--- START ---
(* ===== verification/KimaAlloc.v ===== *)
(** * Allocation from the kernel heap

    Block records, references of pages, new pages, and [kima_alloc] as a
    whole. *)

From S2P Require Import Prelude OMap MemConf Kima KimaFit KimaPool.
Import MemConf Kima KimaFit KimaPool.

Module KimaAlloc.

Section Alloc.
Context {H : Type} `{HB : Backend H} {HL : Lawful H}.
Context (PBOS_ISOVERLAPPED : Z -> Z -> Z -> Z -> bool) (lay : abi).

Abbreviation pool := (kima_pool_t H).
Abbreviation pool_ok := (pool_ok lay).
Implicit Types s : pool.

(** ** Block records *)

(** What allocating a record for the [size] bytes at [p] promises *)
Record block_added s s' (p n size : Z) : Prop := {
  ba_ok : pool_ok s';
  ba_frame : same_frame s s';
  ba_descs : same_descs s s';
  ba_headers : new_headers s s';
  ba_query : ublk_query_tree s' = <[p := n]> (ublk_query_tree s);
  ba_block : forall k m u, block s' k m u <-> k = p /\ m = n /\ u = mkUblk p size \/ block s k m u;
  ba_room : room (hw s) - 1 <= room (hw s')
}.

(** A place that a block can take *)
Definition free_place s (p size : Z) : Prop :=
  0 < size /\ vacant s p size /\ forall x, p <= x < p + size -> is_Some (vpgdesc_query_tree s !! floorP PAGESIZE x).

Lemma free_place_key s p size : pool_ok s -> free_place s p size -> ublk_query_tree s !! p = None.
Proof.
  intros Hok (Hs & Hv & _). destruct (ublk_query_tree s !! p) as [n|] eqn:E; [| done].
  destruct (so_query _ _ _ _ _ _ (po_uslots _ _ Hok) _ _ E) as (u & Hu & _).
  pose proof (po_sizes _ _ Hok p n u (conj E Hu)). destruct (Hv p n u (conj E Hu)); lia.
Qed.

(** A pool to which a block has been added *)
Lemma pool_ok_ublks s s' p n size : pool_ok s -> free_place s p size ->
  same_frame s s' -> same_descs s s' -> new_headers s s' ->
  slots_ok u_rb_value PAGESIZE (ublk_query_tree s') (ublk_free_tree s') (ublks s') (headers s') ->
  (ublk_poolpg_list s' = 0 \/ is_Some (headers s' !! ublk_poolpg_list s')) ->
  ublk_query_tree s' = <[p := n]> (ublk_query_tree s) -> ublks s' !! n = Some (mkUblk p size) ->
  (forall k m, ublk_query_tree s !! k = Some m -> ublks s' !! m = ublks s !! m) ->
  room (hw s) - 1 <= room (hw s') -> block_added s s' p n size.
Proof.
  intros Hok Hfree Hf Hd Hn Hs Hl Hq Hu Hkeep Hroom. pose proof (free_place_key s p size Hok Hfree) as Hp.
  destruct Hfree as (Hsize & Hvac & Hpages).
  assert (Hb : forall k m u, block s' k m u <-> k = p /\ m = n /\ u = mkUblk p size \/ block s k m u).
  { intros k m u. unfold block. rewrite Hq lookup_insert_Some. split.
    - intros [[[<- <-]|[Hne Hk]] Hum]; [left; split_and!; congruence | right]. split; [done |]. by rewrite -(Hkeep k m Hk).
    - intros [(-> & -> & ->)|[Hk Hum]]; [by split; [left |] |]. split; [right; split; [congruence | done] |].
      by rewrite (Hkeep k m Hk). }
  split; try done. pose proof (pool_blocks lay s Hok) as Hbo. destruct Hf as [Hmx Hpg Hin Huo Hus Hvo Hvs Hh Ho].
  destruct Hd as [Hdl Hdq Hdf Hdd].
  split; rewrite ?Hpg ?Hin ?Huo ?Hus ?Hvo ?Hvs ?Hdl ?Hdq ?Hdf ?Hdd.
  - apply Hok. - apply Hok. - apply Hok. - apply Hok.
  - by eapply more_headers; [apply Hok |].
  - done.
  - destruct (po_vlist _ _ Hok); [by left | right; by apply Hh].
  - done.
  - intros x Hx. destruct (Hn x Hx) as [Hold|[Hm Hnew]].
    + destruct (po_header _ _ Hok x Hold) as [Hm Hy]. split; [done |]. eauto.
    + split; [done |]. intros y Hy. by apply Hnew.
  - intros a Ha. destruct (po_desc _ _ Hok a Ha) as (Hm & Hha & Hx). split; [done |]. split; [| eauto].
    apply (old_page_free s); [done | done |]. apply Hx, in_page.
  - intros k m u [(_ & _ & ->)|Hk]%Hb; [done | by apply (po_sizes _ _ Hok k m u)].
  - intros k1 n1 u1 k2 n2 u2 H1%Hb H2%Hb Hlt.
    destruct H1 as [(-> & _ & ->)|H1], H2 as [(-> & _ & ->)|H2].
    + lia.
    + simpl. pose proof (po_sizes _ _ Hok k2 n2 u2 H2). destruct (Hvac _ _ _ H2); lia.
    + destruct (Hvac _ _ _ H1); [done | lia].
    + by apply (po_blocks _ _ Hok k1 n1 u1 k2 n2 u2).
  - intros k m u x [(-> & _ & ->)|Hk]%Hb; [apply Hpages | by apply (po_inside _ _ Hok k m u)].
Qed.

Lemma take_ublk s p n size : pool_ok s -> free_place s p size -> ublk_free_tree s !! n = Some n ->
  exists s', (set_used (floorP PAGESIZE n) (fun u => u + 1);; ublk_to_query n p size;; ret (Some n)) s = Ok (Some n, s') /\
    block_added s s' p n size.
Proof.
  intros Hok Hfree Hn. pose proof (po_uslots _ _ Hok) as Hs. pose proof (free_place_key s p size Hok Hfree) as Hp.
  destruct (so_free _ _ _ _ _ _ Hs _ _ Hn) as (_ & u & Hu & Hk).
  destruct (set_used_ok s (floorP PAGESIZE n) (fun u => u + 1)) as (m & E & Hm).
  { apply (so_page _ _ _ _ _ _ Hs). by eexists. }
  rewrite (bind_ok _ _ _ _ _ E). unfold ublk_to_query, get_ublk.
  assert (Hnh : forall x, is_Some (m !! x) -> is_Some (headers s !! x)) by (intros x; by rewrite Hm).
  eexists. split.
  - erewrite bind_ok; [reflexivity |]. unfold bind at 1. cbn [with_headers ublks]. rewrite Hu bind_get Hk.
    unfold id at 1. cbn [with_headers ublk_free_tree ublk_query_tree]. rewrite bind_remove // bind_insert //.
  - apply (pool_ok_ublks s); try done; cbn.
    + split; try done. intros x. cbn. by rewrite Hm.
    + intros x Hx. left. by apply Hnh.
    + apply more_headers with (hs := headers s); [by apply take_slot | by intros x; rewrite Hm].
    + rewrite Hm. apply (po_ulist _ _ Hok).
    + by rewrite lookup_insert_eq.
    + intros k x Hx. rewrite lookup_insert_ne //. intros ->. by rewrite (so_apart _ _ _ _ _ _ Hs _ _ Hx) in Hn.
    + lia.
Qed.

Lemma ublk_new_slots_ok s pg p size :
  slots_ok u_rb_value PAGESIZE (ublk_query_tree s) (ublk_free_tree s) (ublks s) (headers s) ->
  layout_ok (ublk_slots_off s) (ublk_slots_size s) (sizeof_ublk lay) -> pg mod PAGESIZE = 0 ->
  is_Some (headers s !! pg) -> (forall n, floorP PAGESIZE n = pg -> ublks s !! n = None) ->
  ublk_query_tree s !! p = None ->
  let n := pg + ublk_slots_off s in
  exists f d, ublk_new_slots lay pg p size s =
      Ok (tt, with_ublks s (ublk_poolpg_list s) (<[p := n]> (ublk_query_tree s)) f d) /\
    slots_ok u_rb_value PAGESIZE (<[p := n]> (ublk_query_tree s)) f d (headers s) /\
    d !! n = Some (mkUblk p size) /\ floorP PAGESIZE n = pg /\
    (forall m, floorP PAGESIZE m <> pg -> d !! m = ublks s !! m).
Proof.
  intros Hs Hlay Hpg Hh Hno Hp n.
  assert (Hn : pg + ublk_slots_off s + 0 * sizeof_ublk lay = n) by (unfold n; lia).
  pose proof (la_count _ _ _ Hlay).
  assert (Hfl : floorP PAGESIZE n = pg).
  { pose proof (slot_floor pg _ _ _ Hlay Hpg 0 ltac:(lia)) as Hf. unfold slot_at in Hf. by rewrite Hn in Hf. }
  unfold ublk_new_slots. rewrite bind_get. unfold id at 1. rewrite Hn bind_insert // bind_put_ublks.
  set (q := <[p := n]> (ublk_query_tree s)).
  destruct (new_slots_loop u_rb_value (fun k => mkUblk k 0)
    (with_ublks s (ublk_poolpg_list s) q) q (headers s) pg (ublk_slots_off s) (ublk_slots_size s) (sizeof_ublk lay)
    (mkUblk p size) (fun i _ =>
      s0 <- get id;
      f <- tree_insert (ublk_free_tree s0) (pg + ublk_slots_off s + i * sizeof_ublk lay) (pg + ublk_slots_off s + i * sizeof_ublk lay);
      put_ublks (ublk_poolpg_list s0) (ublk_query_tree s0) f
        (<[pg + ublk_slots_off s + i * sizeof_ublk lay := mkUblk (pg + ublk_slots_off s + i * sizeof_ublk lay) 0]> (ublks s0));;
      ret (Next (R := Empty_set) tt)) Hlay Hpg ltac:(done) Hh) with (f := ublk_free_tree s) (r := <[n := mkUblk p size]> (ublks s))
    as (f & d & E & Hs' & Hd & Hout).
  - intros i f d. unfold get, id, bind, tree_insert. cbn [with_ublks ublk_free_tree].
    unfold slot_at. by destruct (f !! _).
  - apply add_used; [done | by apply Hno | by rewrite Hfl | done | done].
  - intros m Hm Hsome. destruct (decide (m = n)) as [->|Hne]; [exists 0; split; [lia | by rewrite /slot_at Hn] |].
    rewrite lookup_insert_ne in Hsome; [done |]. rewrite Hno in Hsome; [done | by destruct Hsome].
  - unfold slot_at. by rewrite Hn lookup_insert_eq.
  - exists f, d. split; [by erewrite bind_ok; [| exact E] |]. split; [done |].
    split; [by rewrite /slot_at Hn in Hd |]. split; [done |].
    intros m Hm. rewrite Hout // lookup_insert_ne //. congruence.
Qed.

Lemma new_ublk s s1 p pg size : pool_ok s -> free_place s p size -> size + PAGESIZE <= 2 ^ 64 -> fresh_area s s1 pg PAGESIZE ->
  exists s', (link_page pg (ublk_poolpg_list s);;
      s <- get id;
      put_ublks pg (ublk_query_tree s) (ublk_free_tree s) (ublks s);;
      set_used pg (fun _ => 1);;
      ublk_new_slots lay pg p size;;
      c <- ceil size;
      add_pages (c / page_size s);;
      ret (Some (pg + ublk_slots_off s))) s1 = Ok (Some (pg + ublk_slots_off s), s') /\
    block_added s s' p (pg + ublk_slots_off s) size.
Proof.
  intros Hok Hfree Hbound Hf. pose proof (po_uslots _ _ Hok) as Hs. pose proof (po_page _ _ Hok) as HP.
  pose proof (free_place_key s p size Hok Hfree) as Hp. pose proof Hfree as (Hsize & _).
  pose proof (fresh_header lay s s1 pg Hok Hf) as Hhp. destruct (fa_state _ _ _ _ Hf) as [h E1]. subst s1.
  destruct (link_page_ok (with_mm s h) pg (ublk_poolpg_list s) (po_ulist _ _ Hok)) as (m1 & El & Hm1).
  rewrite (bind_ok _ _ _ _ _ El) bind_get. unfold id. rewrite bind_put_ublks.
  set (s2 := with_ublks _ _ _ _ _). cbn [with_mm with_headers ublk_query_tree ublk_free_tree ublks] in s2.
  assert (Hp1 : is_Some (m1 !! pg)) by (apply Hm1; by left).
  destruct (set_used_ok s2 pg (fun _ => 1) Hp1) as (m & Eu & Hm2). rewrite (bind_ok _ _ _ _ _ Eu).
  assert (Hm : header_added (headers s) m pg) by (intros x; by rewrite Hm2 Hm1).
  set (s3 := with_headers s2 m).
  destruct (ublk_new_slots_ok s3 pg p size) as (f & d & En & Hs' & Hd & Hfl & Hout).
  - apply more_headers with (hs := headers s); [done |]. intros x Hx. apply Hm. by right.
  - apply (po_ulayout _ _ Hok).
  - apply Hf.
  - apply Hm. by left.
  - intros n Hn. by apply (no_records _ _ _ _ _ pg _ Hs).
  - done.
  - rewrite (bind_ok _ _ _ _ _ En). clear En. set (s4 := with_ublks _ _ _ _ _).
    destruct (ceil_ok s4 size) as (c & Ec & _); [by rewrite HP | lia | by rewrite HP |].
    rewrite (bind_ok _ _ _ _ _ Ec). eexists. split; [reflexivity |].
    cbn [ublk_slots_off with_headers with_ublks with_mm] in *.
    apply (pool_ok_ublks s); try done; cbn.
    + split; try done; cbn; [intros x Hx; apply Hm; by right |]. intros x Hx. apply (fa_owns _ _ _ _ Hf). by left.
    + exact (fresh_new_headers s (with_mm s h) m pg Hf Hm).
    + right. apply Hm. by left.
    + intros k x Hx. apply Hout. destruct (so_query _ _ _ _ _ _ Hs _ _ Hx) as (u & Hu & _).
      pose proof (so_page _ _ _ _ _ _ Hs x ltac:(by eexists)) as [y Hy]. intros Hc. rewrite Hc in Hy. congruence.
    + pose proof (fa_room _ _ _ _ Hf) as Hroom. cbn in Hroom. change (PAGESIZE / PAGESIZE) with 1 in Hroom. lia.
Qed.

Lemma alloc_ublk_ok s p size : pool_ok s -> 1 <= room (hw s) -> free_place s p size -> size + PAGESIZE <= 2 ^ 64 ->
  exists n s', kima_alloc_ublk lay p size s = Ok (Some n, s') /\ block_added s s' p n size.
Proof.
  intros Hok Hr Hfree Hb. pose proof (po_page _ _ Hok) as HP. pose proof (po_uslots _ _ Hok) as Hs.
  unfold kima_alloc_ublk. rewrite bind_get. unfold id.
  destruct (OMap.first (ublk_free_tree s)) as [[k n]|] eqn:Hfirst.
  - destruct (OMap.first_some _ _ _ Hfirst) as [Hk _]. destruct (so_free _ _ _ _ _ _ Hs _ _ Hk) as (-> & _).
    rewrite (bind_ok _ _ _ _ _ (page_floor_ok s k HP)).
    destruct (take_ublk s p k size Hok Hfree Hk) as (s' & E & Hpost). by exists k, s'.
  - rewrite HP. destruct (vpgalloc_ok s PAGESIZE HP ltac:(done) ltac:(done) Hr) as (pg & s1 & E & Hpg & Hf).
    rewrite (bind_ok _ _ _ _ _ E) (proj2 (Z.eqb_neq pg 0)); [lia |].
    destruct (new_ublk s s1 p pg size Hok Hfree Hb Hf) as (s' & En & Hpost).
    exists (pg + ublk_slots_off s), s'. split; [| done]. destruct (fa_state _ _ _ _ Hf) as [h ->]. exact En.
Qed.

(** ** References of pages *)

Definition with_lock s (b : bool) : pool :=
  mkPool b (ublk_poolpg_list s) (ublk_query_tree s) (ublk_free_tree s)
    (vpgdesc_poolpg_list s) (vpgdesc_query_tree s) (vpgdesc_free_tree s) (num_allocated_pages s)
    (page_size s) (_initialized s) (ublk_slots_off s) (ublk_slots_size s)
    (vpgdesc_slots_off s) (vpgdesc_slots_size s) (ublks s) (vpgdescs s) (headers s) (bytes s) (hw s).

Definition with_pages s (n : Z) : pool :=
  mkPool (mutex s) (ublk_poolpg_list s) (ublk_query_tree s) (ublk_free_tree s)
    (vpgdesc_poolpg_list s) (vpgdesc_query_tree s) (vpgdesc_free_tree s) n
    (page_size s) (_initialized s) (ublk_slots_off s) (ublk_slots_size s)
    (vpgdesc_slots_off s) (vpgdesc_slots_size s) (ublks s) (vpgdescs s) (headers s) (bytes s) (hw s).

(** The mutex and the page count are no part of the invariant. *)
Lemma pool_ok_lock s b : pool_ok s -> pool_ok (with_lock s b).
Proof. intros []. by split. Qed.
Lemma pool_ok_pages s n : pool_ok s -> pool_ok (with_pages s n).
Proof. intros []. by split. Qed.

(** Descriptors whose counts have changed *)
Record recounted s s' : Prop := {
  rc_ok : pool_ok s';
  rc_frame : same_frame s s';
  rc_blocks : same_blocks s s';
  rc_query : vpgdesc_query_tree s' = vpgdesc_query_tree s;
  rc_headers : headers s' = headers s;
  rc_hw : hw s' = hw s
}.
--- END ---
Aim of the task
Quote the data above from the line containing "Lemma free_place_key s" to the line containing "ublk_query_tree s' = <[p := n]> (ublk_query_tree s) ->", inclusive, and stop.

Answer to this exercise
Lemma free_place_key s p size : pool_ok s -> free_place s p size -> ublk_query_tree s !! p = None.
Proof.
  intros Hok (Hs & Hv & _). destruct (ublk_query_tree s !! p) as [n|] eqn:E; [| done].
  destruct (so_query _ _ _ _ _ _ (po_uslots _ _ Hok) _ _ E) as (u & Hu & _).
  pose proof (po_sizes _ _ Hok p n u (conj E Hu)). destruct (Hv p n u (conj E Hu)); lia.
Qed.

(** A pool to which a block has been added *)
Lemma pool_ok_ublks s s' p n size : pool_ok s -> free_place s p size ->
  same_frame s s' -> same_descs s s' -> new_headers s s' ->
  slots_ok u_rb_value PAGESIZE (ublk_query_tree s') (ublk_free_tree s') (ublks s') (headers s') ->
  (ublk_poolpg_list s' = 0 \/ is_Some (headers s' !! ublk_poolpg_list s')) ->
  ublk_query_tree s' = <[p := n]> (ublk_query_tree s) -> ublks s' !! n = Some (mkUblk p size) ->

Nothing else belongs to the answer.